Task
Please show all lines of the records that include "pose".

Material for this exercise

Lemma clear_typing_timeout_pending w :
  typing_ok w → tm_pending (timers (clear_typing_timeout w)) = [].
Proof.
  intros [(_ & _ & Hpos) Href]. unfold clear_typing_timeout, pending_ids in *.
  destruct (tm_pending (timers w)) as [|t l] eqn:Hp.
  { js_cases; simpl; by rewrite ?Hp. }
  rewrite (Href (t_id t)) by set_solver.
  apply Forall_cons in Hpos as [? _]. rewrite decide_True by lia. simpl.
  rewrite Hp. apply filter_none, Forall_forall. intros t' Ht' Hne.
  pose proof (Href (t_id t') ltac:(apply list_elem_of_fmap; eauto)) as H1.
  pose proof (Href (t_id t) ltac:(set_solver)) as H2. congruence.
Qed.

Lemma clear_typing_timeout_wf w :
  timers_wf (timers w) → timers_wf (timers (clear_typing_timeout w)).
Proof. unfold clear_typing_timeout. js_cases; simpl; eauto with js. Qed.

Lemma arm_typing_timeout_timers v w :
  timers (arm_typing_timeout v w) =
    (setTimeout (TypingTimeout v) DEBOUNCE (now w) (timers w)).2.
Proof. done. Qed.

Lemma arm_typing_timeout_frame v w :
  sock (arm_typing_timeout v w) = sock w ∧ now (arm_typing_timeout v w) = now w ∧
  typingTimeOutRef (st (arm_typing_timeout v w)) = Some (tm_next (timers w)) ∧
  isTyping (st (arm_typing_timeout v w)) = isTyping (st w) ∧
  newMessage (st (arm_typing_timeout v w)) = newMessage (st w).
Proof. done. Qed.

(** *** handleTyping *)

(** The handler on a selected room, with the flag down: the draft is
    set, [typing] is emitted, the pending timer is cleared and a new one
    armed. *)
Lemma handleTyping_selected u g value w :
  isTyping (st w) = false →
  handleTyping u (JObj g) value w =
    Ok (w |> setNewMessage value
          |> emit "typing" (PTyping (group_id g) (ui_username u))
          |> clear_typing_timeout
          |> arm_typing_timeout (JObj g)).
Proof. unfold handleTyping. simpl. by intros ->. Qed.

(** Without a selected room, reading [selectedGroup._id] throws after the
    draft was set; no timer is armed. *)
Lemma handleTyping_not_selected u v value w :
  isTyping (st w) = false → truthy v = false →
  handleTyping u v value w =
    Throw (TypeError ("Cannot read properties of " +:+
                        (if decide (v = JNull) then "null" else "undefined") +:+
                        " (reading '_id')"),
           setNewMessage value w).
Proof. unfold handleTyping. simpl. intros ->. by destruct v. Qed.

(** What a keystroke in a selected room leaves behind. *)
Lemma handleTyping_effect u g value w :
  isTyping (st w) = false → typing_ok w →
  let w' := after (handleTyping u (JObj g) value w) in
  newMessage (st w') = value ∧ isTyping (st w') = false ∧
  sock w' = ch_emit "typing" (PTyping (group_id g) (ui_username u)) (sock w) ∧
  now w' = now w ∧
  typingTimeOutRef (st w') = Some (tm_next (timers w)) ∧
  tm_next (timers w') = S (tm_next (timers w)) ∧
  tm_pending (timers w') =
    [mkTimer (tm_next (timers w)) (now w + DEBOUNCE) (TypingTimeout (JObj g))].
Proof.
  intros Hf Hok. rewrite handleTyping_selected by done. cbv zeta. simpl after.
  set (w1 := emit _ _ (setNewMessage value w)).
  assert (typing_ok w1) as Hok1 by done.
  destruct (clear_typing_timeout_frame w1) as (Hst & Hsock & Hnow & Hnext).
  pose proof (clear_typing_timeout_pending w1 Hok1) as Hp.
  rewrite arm_typing_timeout_timers. unfold setTimeout, arm_typing_timeout. simpl.
  rewrite Hst, Hsock, Hnow, Hnext, Hp. done.
Qed.

Lemma arm_clear_typing_ok v w :
  typing_ok w → typing_ok (arm_typing_timeout v (clear_typing_timeout w)).
Proof.
  intros Hok. pose proof (clear_typing_timeout_pending w Hok) as Hp.
  destruct Hok as [Hwf _]. apply clear_typing_timeout_wf in Hwf.
  split; [rewrite arm_typing_timeout_timers; by apply setTimeout_wf|].
  unfold pending_ids, arm_typing_timeout, setTimeout. simpl. rewrite Hp. simpl.
  by intros i ->%list_elem_of_singleton.
Qed.

(** The invariant holds after a keystroke, whether the handler threw or
    not. *)
Lemma handleTyping_typing_ok u v value w :
  typing_ok w → typing_ok (after (handleTyping u v value w)).
Proof.
  intros Hok. unfold handleTyping. simpl.
  destruct (isTyping (st w)), v; simpl; try done;
    by apply arm_clear_typing_ok.
Qed.

(** *** Time *)

(** The debounce closure touches the channel and the flag, nothing
    else. *)
Definition same_but_typing (w1 w2 : World St) : Prop :=
  timers w1 = timers w2 ∧ now w1 = now w2 ∧ http w1 = http w2 ∧
  cleanup w1 = cleanup w2 ∧ mounted w1 = mounted w2 ∧ toasts w1 = toasts w2 ∧
  console w1 = console w2 ∧
  messages (st w1) = messages (st w2) ∧ newMessage (st w1) = newMessage (st w2) ∧
  connectedUsers (st w1) = connectedUsers (st w2) ∧
  typingUsers (st w1) = typingUsers (st w2) ∧
  typingTimeOutRef (st w1) = typingTimeOutRef (st w2) ∧
  ch_open (sock w1) = ch_open (sock w2) ∧
  ∀ n, ch_listeners (sock w1) n = ch_listeners (sock w2) n.

#[export] Instance same_but_typing_preorder : PreOrder same_but_typing.
Proof.
  unfold same_but_typing. split; [intros w; by split_and!|].
  intros w1 w2 w3 (?&?&?&?&?&?&?&?&?&?&?&?&?&H12) (?&?&?&?&?&?&?&?&?&?&?&?&?&H23).
  split_and!; first [congruence | intros n; by rewrite H12].
Qed.

Lemma run_callback_frame cb w : same_but_typing (run_callback cb w) w.
Proof.
  destruct cb as [v]. unfold run_callback. case_match; [|done].
  unfold same_but_typing. split_and!; try done; intros; by ca_simpl.
Qed.

Lemma run_callback_sent v w :
  ch_sent (sock (run_callback (TypingTimeout v) w)) =
    if ch_open (sock w) then ch_sent (sock w) ++ stop_packets v else ch_sent (sock w).
Proof.
  unfold run_callback, stop_packets. destruct (truthy v); [by ca_simpl|].
  rewrite app_nil_r. by destruct (ch_open (sock w)).
Qed.

Lemma run_callback_isTyping v w :
  isTyping (st (run_callback (TypingTimeout v) w)) =
    if truthy v then false else isTyping (st w).
Proof. unfold run_callback. by case_match. Qed.

Lemma run_callbacks_frame (cbs : list callback) w :
  same_but_typing (foldl (λ w cb, run_callback cb w) w cbs) w.
Proof.
  revert w. induction cbs as [|cb cbs IH]; intros w; simpl; [done|].
  etrans; [apply IH|apply run_callback_frame].
Qed.

(** Time passing leaves everything but clock, timers, flag and packets
    sent. *)
Lemma advance_frame d w :
  same_but_typing (advance d w) (w |> set_now (now w + d) |> set_timers (expire (now w + d))).
Proof. unfold advance. cbv zeta. apply run_callbacks_frame. Qed.

Lemma advance_timers d w : timers (advance d w) = expire (now w + d) (timers w).
Proof. by destruct (advance_frame d w) as (->&_). Qed.

Lemma advance_now d w : now (advance d w) = now w + d.
Proof. by destruct (advance_frame d w) as (_&->&_). Qed.

(** Nothing runs before the earliest deadline. *)
Lemma advance_quiet d w :
  Forall (λ t, now w + d < t_deadline t) (tm_pending (timers w)) →
  advance d w = set_now (now w + d) w.
Proof.
  intros Hall. unfold advance. cbv zeta. rewrite due_none by done. simpl.
  apply world_eq; simpl; try done. by apply expire_none.
Qed.

(** The only pending timer is due: its closure runs. *)
Lemma advance_one d w t :
  tm_pending (timers w) = [t] → t_deadline t ≤ now w + d →
  advance d w =
    run_callback (t_callback t)
      (w |> set_now (now w + d) |> set_timers (expire (now w + d))).
Proof.
  intros Hp Hd. unfold advance, due. cbv zeta. rewrite Hp.
  rewrite filter_cons, decide_True by done. done.
Qed.

Lemma advance_typing_ok d w : typing_ok w → typing_ok (advance d w).
Proof.
  intros [Hwf Href]. destruct (advance_frame d w) as (Ht&_&_&_&_&_&_&_&_&_&_&Hr&_).
  split; rewrite Ht; simpl; [by apply expire_wf|].
  intros i Hi. rewrite Hr. simpl. apply Href.
  unfold pending_ids in *. apply list_elem_of_fmap in Hi as (t & -> & Hin).
  apply elem_of_expire in Hin as [Hin _]. apply list_elem_of_fmap; eauto.
Qed.

(** With one timer pending, the packets of its closure leave when its
    deadline is reached and not before. *)
Lemma debounce_sent d w id deadline v :
  tm_pending (timers w) = [mkTimer id deadline (TypingTimeout v)] →
  ch_open (sock w) = true →
  ch_sent (sock (advance d w)) =
    ch_sent (sock w) ++ (if decide (deadline ≤ now w + d) then stop_packets v else []).
Proof.
  intros Hp Ho. case_decide.
  - rewrite (advance_one d w _ Hp) by done. simpl t_callback.
    rewrite run_callback_sent. simpl. by rewrite Ho.
  - rewrite advance_quiet; [simpl; by rewrite app_nil_r|].
    rewrite Hp. apply Forall_singleton. simpl. lia.
Qed.

Lemma debounce_pending d w id deadline v :
  tm_pending (timers w) = [mkTimer id deadline (TypingTimeout v)] →
  tm_pending (timers (advance d w)) =
    if decide (deadline ≤ now w + d) then []
    else [mkTimer id deadline (TypingTimeout v)].
Proof.
  intros Hp. rewrite advance_timers. unfold expire. simpl. rewrite Hp.
  rewrite filter_cons. simpl. by repeat case_decide.
Qed.

(** The packet a keystroke sends. *)
Definition typing_packet u g : packet :=
  ("typing", PTyping (group_id g) (ui_username u)).

Lemma handleTyping_sent u g value w :
  isTyping (st w) = false → typing_ok w → ch_open (sock w) = true →
  ch_sent (sock (after (handleTyping u (JObj g) value w))) =
    ch_sent (sock w) ++ [typing_packet u g] ∧
  ch_open (sock (after (handleTyping u (JObj g) value w))) = true.
Proof.
  intros Hf Hok Ho. destruct (handleTyping_effect u g value w Hf Hok) as (_&_&->&_).
  ch_simpl. by rewrite Ho.
Qed.

End debounce.

#[export] Hint Resolve handleTyping_typing_ok advance_typing_ok : js.

(** ** The sample worlds *)

Lemma w_roomA_typing_ok : typing_ok w_roomA.
Proof. split; [exact timers_init_wf|]. by intros i ?%elem_of_nil. Qed.

(** * Properties *)

Section typing_properties.
Context {St : Type} `{!Channel St handler}.
Implicit Types (w : World St) (u : UserInfo) (v : selection) (g : Group).

(** C10 (the typing cell refines the typing set): during a room session on
    an open channel, the names shown after any run of events are the set of
    spec.md folded over the same events: [user typing] adds the name,
    [user stop typing] removes it; and the cell holds no name twice. *)
Theorem typing_set_refines es w :
  installed w → ch_open (sock w) = true → NoDup (typingUsers (st w)) →
  jsset_abs (typingUsers (st (deliver_all es w))) =
    foldl typing_spec (jsset_abs (typingUsers (st w))) es ∧
  NoDup (typingUsers (st (deliver_all es w))).
Proof.
  intros Hi Ho Hnd. rewrite deliver_all_typingUsers by done.
  split; [apply typing_steps_spec | by apply typing_steps_NoDup].
Qed.

(** C31 (a remote typist never expires): once [user typing] arrived for a
    name, the name is shown whatever events follow, as long as none is
    the [user stop typing] of that name, and however much time passes
    after them.  spec.md asks for expiry after 2000 ms without an
    event. *)
Theorem remote_typing_never_expires n es d w :
  installed w → ch_open (sock w) = true → EvUserStopTyping n ∉ es →
  n ∈ typingUsers (st (advance d (deliver_all es (deliver (EvUserTyping n) w)))).
Proof.
  intros Hi Ho Hes.
  destruct (advance_frame d (deliver_all es (deliver (EvUserTyping n) w)))
    as (_&_&_&_&_&_&_&_&_&_&->&_). simpl.
  change (deliver_all es (deliver (EvUserTyping n) w))
    with (deliver_all (EvUserTyping n :: es) w).
  rewrite deliver_all_typingUsers by done. simpl.
  apply typing_steps_stay; [|done]. apply elem_of_jsset_add. by left.
Qed.

(** C7 (stop typing leaves exactly 2000 ms after the keystroke): after a
    keystroke in a selected room, letting [d] ms pass sends nothing while
    [d < 2000] and exactly one [stop typing] packet for that room once
    [d ≥ 2000]. *)
Theorem stop_typing_after_debounce u g value w d :
  isTyping (st w) = false → typing_ok w → ch_open (sock w) = true →
  let typed := after (handleTyping u (JObj g) value w) in
  ch_sent (sock (advance d typed)) =
    ch_sent (sock typed) ++
      (if decide (2000 ≤ d)
       then [("stop typing", PStopTyping (Some (group_id g)))] else []).
Proof.
  intros Hf Hok Ho. cbv zeta. change 2000 with DEBOUNCE.
  destruct (handleTyping_effect u g value w Hf Hok) as (_&_&_&Hn&_&_&Hp).
  destruct (handleTyping_sent u g value w Hf Hok Ho) as [_ Ho'].
  rewrite (debounce_sent d _ _ _ _ Hp Ho'), Hn.
  f_equal. repeat case_decide; done || lia.
Qed.
(** Every page a run reaches satisfies the invariant. *)
Lemma run_page_ok acts p : page_ok p → page_ok (run acts p).
Proof.
  revert p. induction acts as [|a acts IH]; intros p Hp; simpl; [done|].
  by apply IH, step_page_ok.
Qed.


(** ** Reachable pages *)

Lemma reachable_page_ok item acts : page_ok (run acts (initial_page item)).
Proof. apply run_page_ok, initial_page_ok. Qed.

(** What the invariant says of a mounted page with its chat area. *)
Lemma page_ok_mounted p w :
  page_ok p → chatArea p = Some w → chat_mounted p = true →
  world_ok w ∧ thrown p = None ∧ is_Some (localStorage p) ∧
  ch_open (sock w) = true ∧ cleanup w = opt_chain id (selectedGroup p) ∧ room_ok w.
Proof.
  unfold page_ok. intros Hp Ha Hm. rewrite Ha, Hm in Hp.
  by destruct Hp as (?&?&?&?&?&?&?&?).
Qed.

Lemma page_ok_unmounted p w :
  page_ok p → chatArea p = Some w → chat_mounted p = false →
  world_ok w ∧ ch_open (sock w) = false ∧ cleanup w = None.
Proof.
  unfold page_ok. intros Hp Ha Hm. rewrite Ha, Hm in Hp.
  by destruct Hp as (?&?&?&?&?&?&?).
Qed.

(** A selection of another object on a mounted page with a chat area. *)
Lemma setSelectedGroup_area v p w u :
  chatArea p = Some w → localStorage p = Some u →
  object_is (selectedGroup p) v = false →
  chatArea (setSelectedGroup v p) = Some (rerun_effect u v w).
Proof. unfold setSelectedGroup, rerender_area, set_selection. intros Ha Hu ->. cbn [chatArea localStorage selectedGroup]. by rewrite Ha, Hu. Qed.

Lemma session_listeners w n :
  session_ok w →
  ch_listeners (sock w) n =
    match cleanup w with Some _ => handlers_for n | None => [] end.
Proof. unfold session_ok. destruct (cleanup w); intros Hs; apply Hs. Qed.

(** Once something was thrown before the chat area appeared, nothing
    happens to the page but the clock moving. *)
Lemma thrown_stays acts p e :
  chatArea p = None → thrown p = Some e →
  chatArea (run acts p) = None ∧ thrown (run acts p) = Some e.
Proof.
  revert p. induction acts as [|a acts IH]; intros p Ha Ht; [done|].
  simpl. apply IH; destruct a; simpl; unfold form, rendered, unmount_page;
    rewrite ?Ha, ?Ht; repeat case_match; simpl; by rewrite ?Ha, ?Ht.
Qed.

(** * Properties *)

(** C1 (one room at a time): in every page a run reaches, while the page
    is mounted, the joins and leaves among the packets sent alternate,
    every leave names the room of the join before it, and the room the
    channel is left in is the selected one (none when nothing is
    selected). *)
Theorem one_session_at_a_time item acts w :
  let p := run acts (initial_page item) in
  chatArea p = Some w → chat_mounted p = true →
  room_trace (sk_outbox (sock w)) None = Some (opt_chain group_id (selectedGroup p)).
Proof.
  intros p Ha Hm.
  destruct (page_ok_mounted p w (reachable_page_ok item acts) Ha Hm)
    as (_&_&_&_&Hc&Hr).
  unfold room_ok in Hr. rewrite Hc in Hr. etrans; [exact Hr|].
  by destruct (selectedGroup p).
Qed.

The answer
  pose proof (Href (t_id t') ltac:(apply list_elem_of_fmap; eauto)) as H1.
  pose proof (Href (t_id t) ltac:(set_solver)) as H2. congruence.
  pose proof (clear_typing_timeout_pending w1 Hok1) as Hp.
  intros Hok. pose proof (clear_typing_timeout_pending w Hok) as Hp.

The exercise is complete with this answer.